Non si fida proprio di questo Marini...
«Sia chiaro che non è una questione personale, io mi baso sui fatti. Ho riveduto lo stenografico di un suo vecchio interrogatorio nel corso del quale dichiarò senza condizionali: "Dentro gli scatoloni troverete tutto". Ad oggi questa evidenza così plateale e immediata non si è verificata, inutile girare attorno alle cose. Io dico soltanto che è una fesseria aver considerato - come qualcuno, ma non tutti, ha fatto - Marini come testimone assoluto, aprioristicamente credibile e decisivo. Non lo so ma ho una strana sensazione, tutta politica...».
Quale, senatore?
«Che questa situazione sia una gigantesca bolla di sapone o che, almeno, rischi di diventare tale se la Commissione farà ancora riferimento pedissequo al Marini e alle sue dichiarazioni: noi dobbiamo seguire tutte le piste, proseguire sulla strada intrapresa non dimenticando il dato fondamentale dell'intera vicenda, cioé le acclarate responsabilità politiche del governo dell'Ulivo e dei manager pubblici dell'epoca. Ho il tremendo sospetto che questa realtà, che non necessita di testimoni né gole profonde per essere dimostrata, venga strumentalmente coperta, sviata e travisata dalle tortuose ricostruzioni di operazioni in stile spy-story. Magari si scopre che sono tutte vere ma ad oggi sono solo tutte da riscontrare. Forse il famoso burattinaio evocato da Fassino non si trova a Palazzo Chigi, ma è persona che utilizza Marini per creare una cortina fumogena ad hoc: paradossalmente, per quanto riguarda l' accertamento delle responsabilità politiche, Marini è più strumentale alla sinistra che al centrodestra, ne sono certo».
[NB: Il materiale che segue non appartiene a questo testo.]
(** * Settlement cross-validation and edit recomputation

    A shallow embedding of the settlement detail page of the dashboard
    ([web/dashboard/src/app/projects/settlement/[id]/page.tsx]) together with
    the record types it imports from [lib/api.ts]:

    - [validateSettlement], the cross-validator (numeric mismatch detection);
    - [handleEditCourse] and [handleApplyEdits], the edit / recompute handlers
      of the page, as transitions of the page state;
    - the rest of the review page ([loadData], [handleSave], [handleApprove],
      [handleUnapprove], [handleSendEmail], the file name of
      [handleDownloadPdf], [formatPeriodLabel]), the rows and the bulk mail
      dialog of the settlement list page, and the ordering of the side bar's
      [CompanyList].

    Numbers.  A TypeScript [number] is an IEEE-754 double.  In the first
    part amounts are whole won, modelled as [Z] (doubles are exact on integers
    below 2^53), payout ratios are rationals [Q], and a product
    [amount * ratio] is taken exactly.  The script itself rounds a product,
    and a sum of decimal amounts, to a double.  The module [Doubles] gives the
    edit and the recomputation over the operations of [number], with
    [Doubles.binary64] the arithmetic of the script and [Doubles.exact] that
    of the first part (lemma [exact_recomputation]); what is stated on
    rounding is stated there, and the examples on decimals are run there.
    [NaN] and the infinities are outside the model.  The declared field types
    are followed: a [number] field always holds a number, so the validator's
    [x ?? 0] is [x]. *)

From Stdlib Require Import ZArith QArith Qround Lia List DecimalString.
From stdpp Require Import gmap strings list fin_maps.
From Stdlib Require Import Ascii Sorted.
From Stdlib Require Floats Uint63.

Local Open Scope Z_scope.

(** ** Numbers *)

(** [Math.round]: the nearest integer, a tie going towards +infinity. *)
Definition Math_round (x : Q) : Z := Qfloor (x + (1 # 2))%Q.

(** [a * r] for an amount [a] and a ratio [r]. *)
Definition times (a : Z) (r : Q) : Q := (inject_Z a * r)%Q.

(** An integer printed by a template literal ([`${n}`]). *)
Definition Number_toString (n : Z) : string := NilZero.string_of_int (Z.to_int n).

(** [arr.reduce((acc, c) => acc + f(c), 0)]. *)
Definition reduce_sum {A : Type} (f : A -> Z) (arr : list A) : Z :=
  fold_left (fun acc c => acc + f c) arr 0.

(** ** Records of [lib/api.ts] *)

Module CourseSummary.
Record t : Type := mk {
  course_id : string;
  course_name : string;
  revenue : Z;
  ad_cost : Z;
  contribution : Z;
  revenue_share : Z;
  section : string;
  rs_ratio : Q;
  monthly_revenue : option (gmap string Z)
}.
End CourseSummary.

Module CompanySettlement.
Record t : Type := mk {
  company_name : string;
  revenue : Z;
  ad_cost : Z;
  contribution : Z;
  revenue_share : Z;
  settlement_amount : Z;
  union_payout : Z;
  union_payout_ratio : Q;
  courses : list CourseSummary.t
}.
End CompanySettlement.

Module CompanyInfo.
Record t : Type := mk {
  company_id : string;
  name : string;
  type : string;
  biz_number : string;
  bank : string;
  account : string;
  contact_name : string;
  contact_email : string;
  tax_email : string;
  phone : string;
  address : string;
  representative : string;
  account_holder : string;
  contract_start : string;
  contract_end : string;
  revenue_share_ratio : Q;
  union_payout_ratio : Q
}.
End CompanyInfo.

Module Summary.
Record t : Type := mk {
  total_revenue : Z;
  total_ad_cost : Z;
  total_contribution : Z;
  total_settlement : Z
}.
End Summary.

Module ParseResponse.
Record t : Type := mk {
  period : string;
  extraction_date : string;
  courses : list CourseSummary.t;
  course_count : Z;
  companies : gmap string CompanySettlement.t;
  company_count : Z;
  summary : Summary.t;
  source_file : string;
  has_monthly_breakdown : bool;
  companies_info : gmap string CompanyInfo.t
}.
End ParseResponse.

(** ** The cross-validator *)

Record ValidationIssue : Type := mkIssue {
  field : string;
  expected : Z;
  actual : Z;
  diff : Z;
  message : string
}.

(** The double quote character of the message templates. *)
Definition dq : string := String (Ascii.ascii_of_nat 34) EmptyString.

Definition threshold : Z := 2.

Section Validator.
Quindi una traccia, ma nulla più: bisognerà attendere ancora...
«Certamente bisogna attendere perché il nostro lavoro impone calma, precisione e cautela. Una cosa però è emersa in Commissione, ma non dalle carte del Marini e nemmeno dal dialogo tra noi commissari. Qualcuno a San Macuto ieri ha parlato a chiare lettere e senza il minimo stupore di sovrafatturazioni per altre operazioni commerciali con la Serbia che presupponevano il ritorno per altri canali del sovrafatturato in Italia. A casa mia si chiamano tangenti: e le assicuro che questa voce non partiva da un commesso di passaggio».